How much responsibility does the media have for creating Trump?

Matt Taibbi writes: Trump’s monstrousness is ironic, since the image of Trump as the media’s very own Frankenstein’s monster has been used and re-used in the last years. Many in the business are of the opinion that, having created Trump and let him loose in the village, we in the press now have a responsibility to hunt him down with aggressive investigative reporting, to make the world safe again.

That might indeed be a good idea. But that take also implies that slaying the monster will fix the problem. Are we sure that’s true?

Reporters seem to think so, and keep trying to find the magic formula. Just this week, staffers at the Wall Street Journal rebelled against editor-in-chief Gerard Baker. Baker, who has long been accused of being too soft on Trump, blasted his people for going too negative on the president in their coverage of the Arizona speech. He sent around a letter asking staff to “stick to reporting what [Trump] said,” rather than “packaging it in exegesis and selective criticism.”

Reporters fought back by (apparently) leaking the memo to the rival New York Times. This followed an incident in which a transcript of Baker’s recent interview with Trump was leaked to Politico earlier this month. In it, Baker mentions being glad to have seen Ivanka Trump in Southampton, and small-talks with Trump about travel and golf. The implication here is that it’s improper or unseemly for a newspaper editor to have a chummy relationship with this kind of a president.

And it is, sometimes. Reporters who should be challenging presidents and candidates are pretty much always cheating the public when they turn interviews into mutual back rub sessions.

But these intramural ethical wars within our business may just be deflections that keep us from facing bigger problems – like, for instance, the fact that we have been systematically making the entire country more stupid for decades.

We learned long ago in this business that dumber and more alarmist always beats complex and nuanced. Big headlines, cartoonish morality, scary criminals at home and foreign menaces abroad, they all sell. We decimated attention spans, rewarded hot-takers over thinkers, and created in audiences powerful addictions to conflict, vitriol, fear, self-righteousness, and race and gender resentment. [Continue reading…]

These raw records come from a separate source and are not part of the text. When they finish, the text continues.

(** Every run of [summarize_text]. *)
Lemma summarize_text_run (env : Env) (text : str) (max_length : Z)
    (w : world) :
  0 <= max_length ->
  exists r w',
    TextSummarizer.summarize_text env text max_length w = (Ok r, w') /\
    len r <= Z.max 49 (max_length + 3) /\
    same_db w w' /\
    (api_calls w <= api_calls w' <= api_calls w + 3)%nat.
Proof.
  intros Hm. unfold TextSummarizer.summarize_text.
  destruct (negb (nonempty text) || (len (strip text) <? 50)) eqn:Hshort.
  - exists (strip text), w. split; [reflexivity|].
    split; [|repeat split; lia].
    apply orb_true_iff in Hshort as [Hempty | Hlt].
    + destruct text; [|discriminate]. change (len (strip [])) with 0. lia.
    + apply Z.ltb_lt in Hlt. lia.
  - unfold TextSummarizer._call_claude_with_retry.
    destruct (summarizer_retry_loop_run env
                (TextSummarizer.summary_prompt max_length
                   (TextSummarizer._clean_text text))
                max_length (TextSummarizer._clean_text text) 3
                (Z.to_nat 3) 0 w)
      as (r & w' & waits & E & Hdb & Hc & _ & _ & _ & Hr).
    exists r, w'. split; [exact E|]. specialize (Hr Hm).
    split; [lia|]. split; [exact Hdb|]. exact Hc.
Qed.

(** X2: for a non-negative [max_length], [summarize_text] always returns;
    its result has at most [max_length + 3] characters, or fewer than 50
    when the input was short enough to bypass the API; it makes at most
    three API calls and leaves the connection alone. *)
Theorem summarize_text_length_bound (env : Env) (text : str) (max_length : Z)
    (w : world) :
  0 <= max_length ->
  exists r w',
    TextSummarizer.summarize_text env text max_length w = (Ok r, w') /\
    len r <= Z.max 49 (max_length + 3) /\
    same_db w w' /\
    (api_calls w <= api_calls w' <= api_calls w + 3)%nat.
Proof. exact (summarize_text_run env text max_length w). Qed.

Lemma summarize_text_length_bound_witness :
  0 <= 200 /\
  exists r w',
    TextSummarizer.summarize_text Runs.quiet_env
      (lit "A text that is long enough to be sent to the API for a summary.")
      200 (Sample.store_of [] [] 1) = (Ok r, w') /\
    len r <= Z.max 49 (200 + 3) /\
    same_db (Sample.store_of [] [] 1) w' /\
    (api_calls (Sample.store_of [] [] 1) <= api_calls w'
     <= api_calls (Sample.store_of [] [] 1) + 3)%nat.
Proof.
  split; [lia|].
  apply (summarize_text_length_bound Runs.quiet_env
           (lit "A text that is long enough to be sent to the API for a summary.")
           200 (Sample.store_of [] [] 1)).
  lia.
Defined.

(** X3: a Gateway call of the summarizer, whatever the API does: it
    returns without raising, leaves the connection alone, makes at most
    [max_retries] calls, sleeps at most once per call, and the wait after
    attempt [j] lasts [2 ^ j] seconds or one more. *)
Theorem summarizer_gateway_bounded (env : Env) (prompt : str)
    (max_length : Z) (original_text : str) (max_retries : Z) (w : world) :
  exists r w' waits,
    TextSummarizer._call_claude_with_retry env prompt max_length
      original_text max_retries w = (Ok r, w') /\
    same_db w w' /\
    Z.of_nat (api_calls w') - Z.of_nat (api_calls w) <= Z.max 0 max_retries /\
    (api_calls w <= api_calls w')%nat /\
    sleeps w' = sleeps w ++ waits /\
    (List.length waits <= api_calls w' - api_calls w)%nat /\
    backoff_from 0 waits.
Proof.
  unfold TextSummarizer._call_claude_with_retry.
  destruct (summarizer_retry_loop_run env prompt max_length original_text
              max_retries (Z.to_nat max_retries) 0 w)
    as (r & w' & waits & E & Hdb & Hc & Hs & Hl & Hb & _).
  exists r, w', waits.
  split; [exact E|]. split; [exact Hdb|]. split; [lia|]. split; [lia|].
  auto.
Qed.
(** * Smart blinds firmware: calibration, motion and persistence

    A shallow embedding of [code/blinds_with_matter.ino].  The sketch is a
    single cooperative loop over global variables; it is modelled here as a
    state-and-error monad over a [World] holding the globals, the function
    statics, the EEPROM bytes and the trace of everything the sketch outputs.
    Everything the sketch reads from outside (pin levels, the millisecond
    clock, the Matter attributes) comes from an environment oracle indexed by
    the number of reads made so far, so no assumption is made on how the
    clock or the pins evolve between two reads.  Serial logging is left out,
    except that arguments evaluated for a log line are still evaluated. *)

From stdpp Require Import base decidable list gmap.
From Stdlib Require Import ZArith Lia.

Local Open Scope Z_scope.

(** ** Machine integers and the Arduino core *)

Module Arduino.

(** [uint16_t], [unsigned long] (32 bits on the target) and [long]. *)
Definition to_u16 (z : Z) : Z := z mod 65536.
Definition to_u32 (z : Z) : Z := z mod 4294967296.
Definition to_i32 (z : Z) : Z := (z + 2147483648) mod 4294967296 - 2147483648.

(** The Arduino core's [map], declared by [Arduino.h]:
    [(x - in_min) * (out_max - out_min) / (in_max - in_min) + out_min]
    on [long], with the truncating division of C.  A zero divisor has no
    defined result and is reported as [None]; the arithmetic on [long] is
    taken with two's complement wrap-around. *)
Definition map (x in_min in_max out_min out_max : Z) : option Z :=
  let divisor := to_i32 (in_max - in_min) in
  if divisor =? 0 then None
  else Some (to_i32 (Z.quot (to_i32 (to_i32 (x - in_min) * to_i32 (out_max - out_min)))
                            divisor
                     + out_min)).

End Arduino.

(** ** Constants of the sketch *)

Definition STEP_DELAY_CALIBRATION : Z := 500.
Definition STEP_DELAY_MATTER : Z := 1000.
Definition MOTOR_DISABLE_INTERVAL : Z := 1000.
Definition AUTO_SAVE_INTERVAL : Z := 300000.
Definition HOLD_TIMER_THRESHOLD : Z := 3000.
Definition STEPS_PER_PRESS : Z := 5.
Definition DEBOUNCE_MS : Z := 70.

Definition EEPROM_MIN_POS_ADDR : Z := 0.
Definition EEPROM_MAX_POS_ADDR : Z := 2.
Definition EEPROM_CURR_POS_ADDR : Z := 4.
Definition EEPROM_FLAG_ADDR : Z := 6.
Definition EEPROM_FLAG_VALUE : Z := 0xABCD.
Definition DEFAULT_MIN_POS : Z := 0.
Definition DEFAULT_MAX_POS : Z := 1000.

(** Pins are kept symbolic: their numbers come from the board variant. *)
Inductive Pin : Set :=
| MOTOR_ENABLE_PIN | STEP_PIN | DIRECTION_PIN
| MOVE_UP_BUTTON | MOVE_DOWN_BUTTON | MODE_SWITCH_PIN
| LED_RED | LED_GREEN | SLEEP_PIN | LED_BUILTIN.

#[global] Instance Pin_eq_dec : EqDecision Pin.
Proof. solve_decision. Defined.

Definition HIGH : bool := true.
Definition LOW : bool := false.

Inductive Operation : Set :=
| WINDOW_COVERING_OPENING | WINDOW_COVERING_CLOSING | WINDOW_COVERING_STOPPED.

#[global] Instance Operation_eq_dec : EqDecision Operation.
Proof. solve_decision. Defined.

While there is a measure of truth in Taibbi’s observations, an irony that he must be acutely aware of is that his own commentary comes with a click-bait headline and lots of hyperbolic overstatement. In other words, while assuming the posture of a mainstream media critic, he nevertheless makes use of the same tools that the rest of the media employs as intellectual honesty gets trampled on in the pursuit of profit.

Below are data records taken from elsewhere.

Lemma indexBtree_Iter_total {A} (r : nat) (root : indexBtree)
    (cb : Database P -> cellPayload -> A -> step A)
    (db : Database P) (a : A) :
  header_loaded db ->
  exists s db',
    indexBtree_Iter fs newBtree r root cb db a = Some (s, db')
    /\ header_loaded db'.
Proof.
  revert root db a. induction r as [|r IH]; intros [cells|cells rightmost] db a Hwf;
    cbn [indexBtree_Iter]; try (eexists _, _; split; [reflexivity | exact Hwf]).
  apply indexInterior_Iter_total; [|exact Hwf].
  intros p db1 a1 Hwf1. apply IH, Hwf1.
Qed.

(** *** A stop ends the traversal *)

Lemma honoured_continue {A} (s : step (list bool * A)) :
  stop_honoured s -> halts (fst s) = false -> quiet (fst (snd s)).
Proof.
  intros [[_ Hq] | [Hs _]] Hhalts; [exact Hq|].
  rewrite Hs in Hhalts. discriminate.
Qed.

Lemma honoured_error {A} (e : error) (a : list bool * A) :
  quiet (fst a) -> stop_honoured ((false, Some e), a).
Proof. intros Hq. left. split; [reflexivity | exact Hq]. Qed.

Lemma honoured_end {A} (a : list bool * A) :
  quiet (fst a) -> stop_honoured ((false, None), a).
Proof. intros Hq. left. split; [reflexivity | exact Hq]. Qed.

Lemma tableLeaf_Iter_honoured {A}
    (cb : Database P -> Z -> cellPayload -> list bool * A -> step (list bool * A))
    (cells : list (Z * cellPayload)) (db : Database P) (a : list bool * A) :
  (forall db rowid pl a, quiet (fst a) -> stop_honoured (cb db rowid pl a)) ->
  quiet (fst a) -> stop_honoured (tableLeaf_Iter cb cells db a).
Proof.
  intros Hcb. revert a.
  induction cells as [|[rowid pl] cells IH]; intros a Hq; cbn [tableLeaf_Iter].
  - apply honoured_end, Hq.
  - pose proof (Hcb db rowid pl a Hq) as Hstep.
    destruct (cb db rowid pl a) as [r a1].
    destruct (halts r) eqn:Hr; [exact Hstep|].
    apply IH. exact (honoured_continue _ Hstep Hr).
Qed.

Lemma tableInterior_Iter_honoured {A}
    (child : tableBtree -> Database P -> list bool * A
             -> option (step (list bool * A) * Database P))
    (cells : list (Z * Z)) (rightmost : Z) (db db' : Database P)
    (a : list bool * A) (s : step (list bool * A)) :
  (forall p db a s db', quiet (fst a) -> child p db a = Some (s, db') ->
     stop_honoured s) ->
  quiet (fst a) ->
  tableInterior_Iter fs newBtree child cells rightmost db a = Some (s, db') ->
  stop_honoured s.
Proof.
  intros Hchild. revert db a.
  induction cells as [|[lchild rowid] cells IH]; intros db a Hq;
    cbn [tableInterior_Iter].
  - destruct (openTable fs newBtree db rightmost) as [[[rp|e] db1]|];
      [|intros [= <- _]; apply honoured_error, Hq | discriminate].
    apply Hchild, Hq.
  - destruct (openTable fs newBtree db lchild) as [[[lp|e] db1]|];
      [|intros [= <- _]; apply honoured_error, Hq | discriminate].
    destruct (child lp db1 a) as [[[r a1] db2]|] eqn:Hrun; [|discriminate].
    pose proof (Hchild lp db1 a _ _ Hq Hrun) as Hstep.
    destruct (halts r) eqn:Hr; [intros [= <- _]; exact Hstep|].
    apply IH. exact (honoured_continue _ Hstep Hr).
Qed.

Lemma tableBtree_Iter_honoured {A} (r : nat) (root : tableBtree)
    (cb : Database P -> Z -> cellPayload -> list bool * A -> step (list bool * A))
    (db db' : Database P) (a : list bool * A) (s : step (list bool * A)) :
  (forall db rowid pl a, quiet (fst a) -> stop_honoured (cb db rowid pl a)) ->
  quiet (fst a) ->
  tableBtree_Iter fs newBtree r root cb db a = Some (s, db') ->
  stop_honoured s.
Proof.
  intros Hcb. revert root db db' a s.
  induction r as [|r IH]; intros [cells|cells rightmost] db db' a s Hq;
    cbn [tableBtree_Iter].
  - intros [= <- _]. apply tableLeaf_Iter_honoured; assumption.
  - intros [= <- _]. apply honoured_error, Hq.
  - intros [= <- _]. apply tableLeaf_Iter_honoured; assumption.
  - apply tableInterior_Iter_honoured; [|exact Hq].
    intros p db1 a1 s1 db2 Hq1. apply IH, Hq1.
Qed.

Lemma indexLeaf_Iter_honoured {A}
    (cb : Database P -> cellPayload -> list bool * A -> step (list bool * A))
    (cells : list cellPayload) (db : Database P) (a : list bool * A) :
  (forall db pl a, quiet (fst a) -> stop_honoured (cb db pl a)) ->
  quiet (fst a) -> stop_honoured (indexLeaf_Iter cb cells db a).
Proof.
  intros Hcb. revert a.
  induction cells as [|pl cells IH]; intros a Hq; cbn [indexLeaf_Iter].
  - apply honoured_end, Hq.
  - pose proof (Hcb db pl a Hq) as Hstep.
    destruct (cb db pl a) as [r a1].
    destruct (halts r) eqn:Hr; [exact Hstep|].
    apply IH. exact (honoured_continue _ Hstep Hr).
Qed.
(* ===== verification/_CoqProject ===== *)
-Q . S2P
Prelude.v
GoStd.v
Errors.v
Upid.v
Md5.v
Bytes.v
Json.v
Config.v
Codec.v
Mesos.v
OfferStore.v
OfferCache.v
World.v
Rpc.v
State.v
Zk.v
ZooDetector.v
Detector.v
Goroutine.v
HttpMux.v
Threads.v
SchedDriver.v
DriverSys.v
DriverProps.v
Scheduler.v
SchedInv.v
System.v
Interleave.v
Runs.v
SchedProps.v
Executor.v
ExecDriver.v
ExecDriverProps.v
Cmd.v
Admin.v
TestServer.v
EndToEnd.v
DriverEnd.v
DetectorEnd.v
Messenger.v
HttpDecoder.v
Sasl.v
EtcdClient.v
EtcdRpc.v
ZkWire.v
ZkConn.v
ZkConnProps.v
ZkConnSafe.v
ZkOps.v
ZkRuns.v
ProtoWire.v
(* ===== verification/Upid.v ===== *)
(** * Process identifiers (mesos-go/upid/upid.go, vendored)

    A libprocess process is named [id@host:port].  [net.ResolveTCPAddr] asks the
    resolver, so whether it accepts an address is a parameter; it splits the
    address with [net.SplitHostPort] first, and so does [Parse] afterwards. *)

From Stdlib Require Import Ascii.
From stdpp Require Import base strings list.
From S2P Require Import Prelude GoStd Errors.

Record UPID := mkUPID {
  PidID : string;
  PidHost : string;
  PidPort : string;
}.

#[export] Instance UPID_eq_dec : EqDecision UPID.
Proof. solve_decision. Defined.

(** [net.SplitHostPort]: the port follows the last colon; a host in brackets may
    contain colons, another one may not. *)
Definition SplitHostPort (hostport : string) : option (string * string) :=
  match reverse (Split hostport ":") with
  | port :: ((_ :: _) as rest) =>
      let host := Join (reverse rest) ":" in
      if HasPrefix host "[" then
        match Split (drop_bytes 1 host) "]" with
        | [inner; ""] =>
            if has_no "[" inner && has_no "[" port && has_no "]" port then Some (inner, port) else None
        | _ => None
        end
      else if has_no ":" host && has_no "%" host && has_no "[" hostport && has_no "]" hostport
      then Some (host, port) else None
  | _ => None
  end.

(** [Parse]; the answer of [SplitHostPort] is there when [ResolveTCPAddr] accepted
    the address. *)
Definition Parse (ResolveTCPAddr : string → option error) (input : string) : result UPID :=
  match Split input "@" with
  | [id; addr] =>
      match ResolveTCPAddr addr with
      | Some e => Err e
      | None => let hp := default ("", "") (SplitHostPort addr) in Ok (mkUPID id hp.1 hp.2)
      end
  | _ => Err (ErrNew "Expect one `@' in the input")
  end.

Definition PidString (u : UPID) : string := PidID u +:+ "@" +:+ PidHost u +:+ ":" +:+ PidPort u.

(** [Equal] on pointers: nil equals nil only. *)
Definition Equal (u v : option UPID) : bool := bool_decide (u = v).

(** ** Printing and parsing *)

(** Free of the characters that structure an address. *)
Definition plain_text (s : string) : Prop :=
  has_no "@" s = true ∧ has_no ":" s = true ∧ has_no "%" s = true ∧ has_no "[" s = true ∧ has_no "]" s = true.

Definition wf_upid (u : UPID) : Prop :=
  has_no "@" (PidID u) = true ∧ plain_text (PidHost u) ∧ plain_text (PidPort u).

Lemma has_no_app c s t : has_no c (s +:+ t) = has_no c s && has_no c t.
Proof. apply all_bytes_app. Qed.

Lemma has_no_prefix s : has_no "[" s = true → HasPrefix s "[" = false.
Proof.
  destruct s as [|a s]; [done|]. unfold has_no. simpl. rewrite andb_true_iff, negb_true_iff.
  intros [Ha _]. apply bool_decide_eq_false in Ha. by rewrite bool_decide_eq_false_2.
Qed.

Lemma SplitHostPort_plain host port :
  plain_text host → plain_text port → SplitHostPort (host +:+ ":" +:+ port) = Some (host, port).
Proof.
  intros (_ & Hc & Hp & Hl & Hr) (_ & Hc' & _ & Hl' & Hr'). unfold SplitHostPort.
  rewrite !has_no_app, Hl, Hr, Hl', Hr', (sapp_cons ":" ""), sapp_nil_l, Split_app, (Split_no port) by done.
  cbn [reverse rev_append Join].
  rewrite has_no_prefix by done. by rewrite Hc, Hp.
Qed.

Lemma Parse_PidString resolve u :
  wf_upid u → resolve (PidHost u +:+ ":" +:+ PidPort u) = None → Parse resolve (PidString u) = Ok u.
Proof.
  intros (Hi & Hh & Hpo) Hres. unfold Parse, PidString.
  rewrite (sapp_cons "@" ""), sapp_nil_l, Split_app by done.
  rewrite Split_no by (by rewrite !has_no_app, (proj1 Hh), (proj1 Hpo)).
  rewrite Hres, SplitHostPort_plain by done. by destruct u.
Qed.

(** A process identifier survives printing.  When the identifier has no [@],
    the host and the port contain none of the characters that structure an
    address, and the resolver accepts the address, parsing the printed form
    gives the process back; so distinct such processes print differently. *)
Theorem upid_round_trip resolve u v :
  wf_upid u → wf_upid v → resolve (PidHost u +:+ ":" +:+ PidPort u) = None →
  Parse resolve (PidString u) = Ok u ∧ (PidString u = PidString v → u = v).
Proof.
  intros Hu Hv Hres. split; [by apply Parse_PidString|]. intros Heq.
  assert (Hs : Split (PidString u) "@" = Split (PidString v) "@") by by rewrite Heq.
  assert (Hr' : resolve (PidHost v +:+ ":" +:+ PidPort v) = None).
  { revert Hs. unfold PidString. destruct Hu as (Hi & Hh & Hpo), Hv as (Hi' & Hh' & Hpo').
    rewrite !(sapp_cons "@" ""), !sapp_nil_l, !Split_app by done.
    rewrite !Split_no by (rewrite !has_no_app; (rewrite (proj1 Hh), (proj1 Hpo) || rewrite (proj1 Hh'), (proj1 Hpo')); done).
    intros [= _ <-]. done. }
  pose proof (Parse_PidString _ u Hu Hres) as E1. pose proof (Parse_PidString _ v Hv Hr') as E2. rewrite Heq in E1. congruence.
Qed.

Lemma upid_round_trip_witness :
  Parse (λ _, None) "master@10.0.0.1:5050" = Ok (mkUPID "master" "10.0.0.1" "5050").
Proof.
  apply (upid_round_trip (λ _, None) (mkUPID "master" "10.0.0.1" "5050") (mkUPID "master" "10.0.0.1" "5050"));
    try done; split_and!; by_compute.
Defined.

“The Media Is the Villain – for Creating a World Dumb Enough for Trump.” With the pretext that it’s legitimate to echo Trump’s claim that the media is the enemy of the people when the writer’s intent is to engage in a cogent critique of media complicity in Trump’s rise, Taibbi is nevertheless trying to hook readers in the competitive sport of grabbing attention. No doubt, like countless others, he feels like the end justifies the means.

More importantly, the villainization of the media treats journalists as America’s preeminent educators, yet there are many other lead characters in the cast that keeps Americans dumb: teachers, preachers, politicians, celebrities, and others.

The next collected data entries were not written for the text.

Lemma RankReseedCandidates_ensures env h running :
  ensures env h (RankReseedCandidates running) (λ r _,
    StronglySorted ni_le r ∧ NoDup (NINode <$> r) ∧ Forall (index_answer env running) r).
Proof.
  unfold RankReseedCandidates. apply ensures_range. intros order Hp.
  eapply ensures_bind; [apply (rank_loop env h running); by eauto with etcd|].
  intros r w (out & -> & Hsub & Hout). apply ensures_ret. simpl in *. split_and!.
  - apply Sorted_StronglySorted; [apply _|]. by apply (Sorted_merge_sort ni_le).
  - rewrite merge_sort_Permutation. eapply sublist_NoDup; [|exact Hsub].
    rewrite Hp. apply NoDup_fst_map_to_list.
  - by rewrite merge_sort_Permutation.
Qed.

(** The reseed candidates are ranked.  [RankReseedCandidates] lists each
    running member at most once, only members whose endpoint answered, with the
    Raft index of the answer, in decreasing order of that index: the first
    candidate has an index no other candidate exceeds. *)
Theorem RankReseedCandidates_ranked env h running :
  ensures env h (RankReseedCandidates running) (λ r _,
    StronglySorted ni_le r ∧ NoDup (NINode <$> r) ∧ Forall (index_answer env running) r).
Proof. apply RankReseedCandidates_ensures. Qed.

(** *** Repairing the peer URLs of a node *)

Definition fix_request (node : Node) (ident : string) : Request :=
  mkRequest PUT (member_url node +:+ "/v2/members/" +:+ ident)
    (peer_urls_body (Host node) (RPCPort node)).

(** [w] ends with the node's own peer URL set under the identifier that the node
    itself lists for its name, answered with 204. *)
Definition peers_fixed (env : Env) (h : list Event) (node : Node) (w : list Event) : Prop :=
  ∃ w0 members ident body,
    members_answer env {["" := node]} members ∧ members !! Name node = Some ident ∧
    w = w0 ++ [EvHttp (fix_request node ident)] ∧
    env_http env (h ++ w0) (fix_request node ident) = HttpResp 204 body.

Lemma fix_attempt_fixes env h node :
  ensures env h (fix_attempt node) (λ ok w,
    length (requests PUT w) ≤ 1 ∧ (ok = true → peers_fixed env h node w)).
Proof.
  unfold fix_attempt. eapply ensures_bind; [apply HealthCheck_ensures|].
  intros [e|] w [(_ & HU & _) _].
  { apply ensures_ret. rewrite app_nil_r, HU. simpl. split; [lia|done]. }
  eapply ensures_bind; [apply MemberList_ensures|].
  intros [m er] w' ((_ & HU' & _) & Her & Hm). simpl in Her, Hm. subst er. cbn [fst snd].
  destruct (m !! Name node) as [ident|] eqn:Hid.
  - apply ensures_bind_act. change (mkRequest PUT _ _) with (fix_request node ident).
    destruct (env_http _ _ _) as [e|st body] eqn:Ha; apply ensures_ret.
    + rewrite !requests_app, HU, HU'. split; [simpl; lia|done].
    + rewrite !requests_app, HU, HU'. split; [simpl; lia|]. intros ->%bool_decide_eq_true.
      exists (w ++ w'), m, ident, body. destruct Hm as [->|Hm]; [by rewrite lookup_empty in Hid|].
      rewrite <- !app_assoc in *. done.
  - apply ensures_ret. rewrite app_nil_r, requests_app, HU, HU'. split; [simpl; lia|done].
Qed.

At the same time, a current of anti-intellectualism has long infected American culture, privileging sensationalism above thoughtfulness, and twisting ignorance and small-mindedness into folksy virtues in a country built by the toil of humble settlers.

Before getting too indignant about the idea that Trump is essentially a mainstream media creation, it’s also worth reflecting on the role played by those who have for years been demonizing the mainstream media and fueling hostility and fear of government, and recognizing that these trends in shaping public opinion have also played a huge role in facilitating the rise of Trump.

So, when it comes to attributing blame for Trump’s ascent to power, there’s plenty of blame to go around.

That said, ultimate responsibility for this mess still falls into the hands of a single man: Donald Trump.